Chicago

Turning pain into purpose: Hadiya Pendleton’s parents still fighting gun violence in Chicago

CHICAGO (CBS) — At least 15 people were were injured in weekend shootings in Chicago as of Saturday evening. Amid the gun violence, several communities were demanding peace. Among them was the family of Hadiya Pendleton, just days after what would have been her 25th birthday. 

The Pendeltons are set to throw the first pitch at Sunday’s Chicago Cubs game. 

“I wish I could turn all this back in to bring her back,” said Nathaniel Pendleton. 

Saturday morning in Hadiya Pendleton Park, which is named for the beautiful 15-year-old who was shot and killed in Kenwood Park more than nine years ago, Cleopatra and Nathaniel continue to use the pain of losing their daughter as fuel for anti-gun violence activism. 

“A bright star. I can’t remember no bad times, none,”  said Nathaniel. 

“There are tables and vendors out here that have resources and information for people that may have made mistakes and need help correcting them. For people who need mental health resources. For people who need to learn more about daycare or need to learn more about what the city is also providing,” said Cleopatra. 

About five miles away in Englewood, everyone was dressed in orange, honoring the hundreds of recent victims of gun violence. The message is clear: Put the guns down. 

But this came just as — about five miles away — someone put their gun up. 

Two men are hospitalized after a shooting in the city’s South Shore neighborhood, police say. One of those men is in critical condition. 

The men, 27 and 63, were near the sidewalk right outside of Jeffery Chicken and Sub in the 2000 block of East 71st Street just after 2:30 p.m. when an unknown person drove up, got out of the vehicle and started shooted. 

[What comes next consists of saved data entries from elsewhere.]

(** [Normalize] updates its receiver's [MetricNames] and returns the dimensions. *)
Definition MetricFilter_Normalize `{FloatText, MapRange} (mf : MetricFilter)
    : MetricFilter * res (gmap string (list string)) :=
  let mf' :=
    if decide (mf_MetricName mf = "") then mf
    else {| mf_Dimensions := mf_Dimensions mf;
            mf_MetricNames := mf_MetricNames mf ++ [mf_MetricName mf];
            mf_MetricName := mf_MetricName mf; mf_MonitorType := mf_MonitorType mf;
            mf_Negated := mf_Negated mf |} in
  (mf', foldM_res normalizeDimension ∅ (range (mf_Dimensions mf'))).

Definition makeExclude `{PatternEngine, FloatText, MapRange} (f : MetricFilter)
    : res overridableDatapointFilter :=
  if mf_Negated f then Err (Errorf "new filters can't be negated" [])
  else
    let '(f, dims) := MetricFilter_Normalize f in
    dimSet ← dims;
    NewOverridable (mf_MetricNames f) dimSet.

Definition makeNewFilterSet `{PatternEngine, FloatText, MapRange} (excludes : list MetricFilter)
    : res FilterSet :=
  match mapM_res makeExclude excludes with
  | Err e => Err e
  | Ok excludeSet =>
      Ok {| ExcludeFilters := map overridableDatapointFilter_Matches excludeSet;
            IncludeFilters := [] |}
  end.

(** ** What a filter item means *)

(** The predicate an item compiles to, without its negation. *)
Definition item_pattern `{PatternEngine} (it : string) : res (string → bool) :=
  let m := (stripNegation it).1 in
  if isRegex m then regexp_Compile (stripSlashes m)
  else if isGlobbed m then glob_Compile m
  else Ok (λ s, bool_decide (s = m)).

Definition item_hits `{PatternEngine} (it s : string) : bool :=
  match item_pattern it with Ok p => p s | Err _ => false end.

Definition item_negated (it : string) : bool := (stripNegation it).2.

(** A literal item: neither a regex nor a glob. *)
Definition item_literal (it : string) : bool :=
  let m := (stripNegation it).1 in negb (isRegex m) && negb (isGlobbed m).

(** No literal is listed both plain and negated. *)
Definition literals_consistent (items : list string) : Prop :=
  ∀ i j, i ∈ items → j ∈ items → item_literal i → item_literal j →
         (stripNegation i).1 = (stripNegation j).1 → item_negated i = item_negated j.

(** The abstract contract of an overridable filter: some plain item hits and no
    negated item hits. *)
Definition overridable_spec `{PatternEngine} (items : list string) (s : string) : Prop :=
  (∃ it, it ∈ items ∧ item_negated it = false ∧ item_hits it s = true) ∧
  (∀ it, it ∈ items → item_negated it = true → item_hits it s = false).

Lemma matchUnlessNegated_Some {M} (ms : list M) (f : M → string → bool * bool) s b b' :
  matchUnlessNegated f ms s b = Some b' ↔
  Forall (λ m, (f m s).1 = true → (f m s).2 = false) ms ∧
  b' = b || existsb (λ m, (f m s).1) ms.
Proof.
  revert b; induction ms as [|m ms IH]; intros b; simpl.
  - rewrite orb_false_r. split; [intros [= <-]; by split | by intros [_ ->]].
  - rewrite Forall_cons, orb_assoc.
    destruct (f m s) as [[] []]; simpl; rewrite ?IH, ?orb_true_r, ?orb_false_r; tauto || naive_solver.
Qed.

(** What a built filter says, in terms of its own fields. *)
Lemma Overridable_fields f s :
  OverridableStringFilter_Matches f s = true ↔
  (staticSet f !! s = Some false ∨ (∃ m, m ∈ regexps f ∧ re m s = true) ∨
   (∃ m, m ∈ globs f ∧ glob m s = true)) ∧
  staticSet f !! s ≠ Some true ∧
  (∀ m, m ∈ regexps f → re m s = true → re_negated m = false) ∧
  (∀ m, m ∈ globs f → glob m s = true → glob_negated m = false).
Proof.
  unfold OverridableStringFilter_Matches.
  set (st := match staticSet f !! s with Some _ => true | None => false end).
  transitivity (staticSet f !! s ≠ Some true ∧ ∃ b,
    matchUnlessNegated regexMatcher_Matches (regexps f) s st = Some b ∧
    matchUnlessNegated globMatcher_Matches (globs f) s b = Some true).
  { subst st. destruct (staticSet f !! s) as [[]|]; simpl; [naive_solver|..].
    all: destruct (matchUnlessNegated regexMatcher_Matches _ _ _) as [b|]; [|naive_solver].
    all: destruct (matchUnlessNegated globMatcher_Matches _ _ _) as [[]|] eqn:?; naive_solver. }
  setoid_rewrite matchUnlessNegated_Some. setoid_rewrite Forall_forall. simpl.
  transitivity (staticSet f !! s ≠ Some true ∧
    (st || existsb (λ m, re m s) (regexps f) || existsb (λ m, glob m s) (globs f)) = true ∧
    (∀ m, m ∈ regexps f → re m s = true → re_negated m = false) ∧
    (∀ m, m ∈ globs f → glob m s = true → glob_negated m = false)); [naive_solver|].
  rewrite !orb_true_iff, !existsb_elem.
  subst st. destruct (staticSet f !! s) as [[]|]; naive_solver.
Qed.

(** ** From items to fields *)

Section items.
Context `{PatternEngine}.

Definition item_regex (it : string) : option regexMatcher :=
  let '(m, n) := stripNegation it in
  if isRegex m then
    match regexp_Compile (stripSlashes m) with
    | Ok r => Some {| re := r; re_negated := n |} | Err _ => None
    end
  else None.

Definition item_glob (it : string) : option globMatcher :=
  let '(m, n) := stripNegation it in
  if isRegex m then None else if isGlobbed m then
    match glob_Compile m with
    | Ok g => Some {| glob := g; glob_negated := n |} | Err _ => None
    end
  else None.
Lemma resolveConf_closes f tr c :
  (∀ s, closes_trace f tr s) → closes_trace (resolveConf f) (λ c, concat (map tr (confStrings c))) c.
Proof.
  intros Hf c' g. unfold resolveConf, confStrings.
  match goal with |- context [collect ?h ?l] => destruct (collect h l) as [[[kvs fs]|]|] eqn:Hl end; [|done..].
  intros [= _ <-]. rewrite handles_Merge.
  apply (collect_closes _ (λ k, concat (map tr (leafStrings (Get c k))))) in Hl as ->.
  - clear. induction (AllKeys c) as [|k l IH]; simpl; [done|]. by rewrite map_app, concat_app, IH.
  - intros k _ v d. destruct (resolveValue f (Get c k)) as [[[x e]|]|] eqn:Hx; [|done..].
    intros [= <- <-]. by eapply resolveValue_closes.
Qed.

Lemma retrieveWith_closes fuel name inv v c :
  (∀ s, closes_trace (resolveStringValue configSources confmapProviders fuel) (retrievedBy fuel) s) →
  retrieveConfigSourceData configSources confmapProviders fuel name inv = Some (Ok (v, c)) →
  handles c = retrievals (retrievedBy fuel) fuel name inv.
Proof.
  intros Hf. unfold retrieveConfigSourceData, retrieveWith, retrievals.
  destruct (configSources !! name) as [src|]; cycle 1.
  { destruct (confmapProviders !! name) as [p|]; [|done].
    destruct (parseCfgSrcInvocation inv) as [[[n sel] params]|]; [|done]. intros [= Hp].
    destruct p as [p|]; [|done]. unfold retrieveFromProvider in Hp.
    apply bind_ok_inv in Hp as (r & Hr%wrap_err_ok & (raw & _ & [= <- <-])%bind_ok_inv).
    by rewrite Hr. }
  destruct (parseCfgSrcInvocation inv) as [[[n sel] params]|]; [|done].
  unfold retrieveFromSource, selectorText. simpl map.
  destruct (resolveStringValue _ _ fuel sel) as [[[x g]|]|] eqn:Hsel; [|done..].
  rewrite <-(Hf _ _ _ Hsel). destruct x as [| | | |x| | | | | |]; try done.
  assert (Hret : ∀ cfs r, (match r with
      | Err e => Some (Err (Wrapf "config source %q failed to retrieve value: %w" [n] e))
      | Ok retrieved => match AsRaw retrieved with
                        | Err e => Some (Err e)
                        | Ok val => Some (Ok (val, MergeCloseFuncs (cfs ++ [Some [Close retrieved]]))) end
      end) = Some (Ok (v, c)) → handles c = concat (map handles cfs) ++ returned r).
  { intros cfs [r|]; [|done]. destruct (AsRaw r); [|done]. intros [= _ <-].
    rewrite handles_Merge, map_app, concat_app. done. }
  unfold paramsConf, ResolveWithConfigSources. destruct params as [pc|]; cbv zeta; simpl.
  - destruct (resolveConf _ pc) as [[[c' h]|]|] eqn:Hc; [|done..].
    apply (resolveConf_closes _ _ _ Hf) in Hc. intros ->%Hret. rewrite handles_snoc, Hc.
    f_equal. f_equal. destruct g; simpl; by rewrite ?app_nil_r.
  - intros ->%Hret. f_equal. destruct g; simpl; by rewrite ?app_nil_r.
Qed.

The 27-year-old was shot multiple times. He was taken to the University of Chicago Medical Center in critical condition. 

The 63-year-old man was struck in the leg and ankle. He was taken to U of C in good condition. 

A woman who lives in the neighborhood said almost daily reminders of gun violence — the blown out windows and crime scene tape — mean her fear never really goes away. 

“Losing my son to these streets, it really is. That’s one call that I don’t want to get,” she said. 

It’s the call the parents of Hadiya Pendleton wish they had never gotten. 

“How do you get over something you created dying?” Cleopatra said. “How do you get over the dreams that have now been blackened? You can’t get over that. You have to find a way to cope and to cope healthy.” 

Hadiya’s parents have found a way to do that through Hadiya’s Promise, the foundation they created in honor of their daughter.